Nella seconda fase gli operatori raccolgono racconti con l’ausilio di adeguata tecnologia video-audio e nel rispetto degli elementari della ricerca sul campo così come definiti dall’antropologia culturale e dalle altre scienze sociali.

Nella terza fase i racconti vengono trasformati e restituiti al territorio.

In questa direzione operatori e narratori locali contrattano e definiscono le forme di una restituzione narrativa alle comunità: potrà trattarsi di un video, di un libro, di conferenze o lezioni-spettacolo, di spettacolo tout court, di una mostra, di passeggiate-racconto o di vere e proprie visite guidate.

Una delle caratteristiche principali del progetto è il radicamento sul territorio, protagonista assoluto, attraverso il coinvolgimento dei cittadini e una serie di collaborazione con enti locali e associazioni culturali, enti privati, compagnie teatrali che lavoreranno insieme per una sostenibilità socio culturale del territorio.

La prima restituzione al territorio è prevista per domenica 18 dicembre alle 15,30 presso l’ex mattatoio a Montalto di Castro (Viterbo). Sono previsti altri incontri a Tarquinia e Viterbo nel mese di gennaio 2012.

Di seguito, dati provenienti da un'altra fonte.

(** *** The store *)

(** A store call whose commits keep the gate and only let rows grow. *)
Lemma St_tx {A} (op : time -> PipeDB -> res err (A * PipeDB)) (P : PipeDB -> Prop) (Q : A -> PipeDB -> Prop) :
  (forall db db', gate db -> P db -> grows db db' -> P db') ->
  (forall now db a db', gate db -> P db -> op now db = Ok (a, db') -> gate db' /\ grows db db' /\ Q a db') ->
  spec (fun w => St w /\ P (w_db w)) (tx env op) (fun a w => St w /\ Q a (w_db w)) St.
Proof.
  intros Hstable Hop w [(Hg & Hgr & HJ) HP]. unfold tx.
  destruct (rely (w_at w) _ Hg) as [Hg' Hgr'].
  assert (P (tt_others (env (w_at w)) (w_db w))) as HP' by eauto.
  destruct (run_tx ErrPort (env (w_at w)) op (w_db w)) as [r db] eqn:Hr.
  assert (gate db /\ grows db0 db) as [Hdb Hdb0].
  { change db with (r, db).2. rewrite <-Hr.
    destruct (run_tx_cases ErrPort (env (w_at w)) op (w_db w)) as [->|(a & s' & Ha & ->)].
    - split; [done|by etrans].
    - destruct (Hop _ _ _ _ Hg' HP' Ha) as (? & ? & _). split; [done|]. etrans; [done|by etrans]. }
  destruct r as [a|e]; [|done]. split; [done|]. simpl. apply run_tx_Ok in Hr.
  by destruct (Hop _ _ _ _ Hg' HP' Hr) as (_ & _ & HQ).
Qed.

Lemma St_read {A} (op : PipeDB -> res err A) : spec St (read env op) (fun _ => St) St.
Proof.
  eapply spec_weaken; [apply (St_tx _ (fun _ => True) (fun _ _ => True))|..]; [done| |done|by intros a w []|done].
  intros now db a db' Hg _ (x & Hx & [= -> ->])%res_bind_Ok.
  split_and!; [done|reflexivity|done].
Qed.

Lemma find_row_Some ws id db p : gate db -> find_row ws id db = Some p ->
  pd_rows db !! id = Some p /\ pl_ID p = id /\ pl_WorkspaceID p = ws /\ (1 <= pl_Version p)%Z /\ row_ok p.
Proof.
  intros Hg. unfold find_row. destruct (pd_rows db !! id) as [q|] eqn:Hq; [|done].
  destruct (N.eqb_spec (pl_WorkspaceID q) ws); [|done]. intros [= <-]. destruct (Hg _ _ Hq) as (? & ? & ? & ?). done.
Qed.

(** Reading a pipeline keeps whatever growing rows keep. *)
Lemma frame_getOwned (F : PipeDB -> Prop) ws id :
  (forall db db', gate db -> F db -> grows db db' -> F db') ->
  spec (fun w => St w /\ F (w_db w)) (getOwned env ws id)
    (fun p w => (pl_ID p = id /\ pl_WorkspaceID p = ws) /\ Have p w /\ F (w_db w)) St.
Proof.
  intros HF. unfold getOwned. apply spec_if; intros _; [|by apply spec_fail; intros w []].
  eapply St_bind.
  - eapply spec_weaken; [apply (St_tx _ F (fun p db => (pl_ID p = id /\ pl_WorkspaceID p = ws) /\
      (row_ok p /\ (1 <= pl_Version p)%Z /\ seen p db) /\ F db))|..]; [done| |done|by intros a w Hw; exact Hw|done].
    intros now db p db' Hg HFd (q & Hq & [= -> ->])%res_bind_Ok. unfold db_Get in Hq.
    destruct (find_row _ _ _) as [q|] eqn:Hf; [|done]. injection Hq as ->.
    apply find_row_Some in Hf as (Hr & HI & HW & HV & Hok); [|done].
    split; [done|]. split; [reflexivity|]. split_and!; try done. exists p. rewrite HI. split; [done|reflexivity].
  - intros p. apply spec_if; intros _; [apply spec_ret|apply spec_fail]; unfold Have; tauto.
Qed.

La realizzazione dell’annualità 2011 è resa possibile grazie alla collaborazione e la partecipazione finanziaria dell’Officina Culturale della Tuscia diretta da Marco Schiavoni finanziata dalla Regione Lazio Assessorato alla Cultura Arte e Sport. Il progetto ha visto la collaborazione del Comune di Montalto di Castro, Tarquinia e l’Associazione Tana Libera Tutti di Montalto di Castro.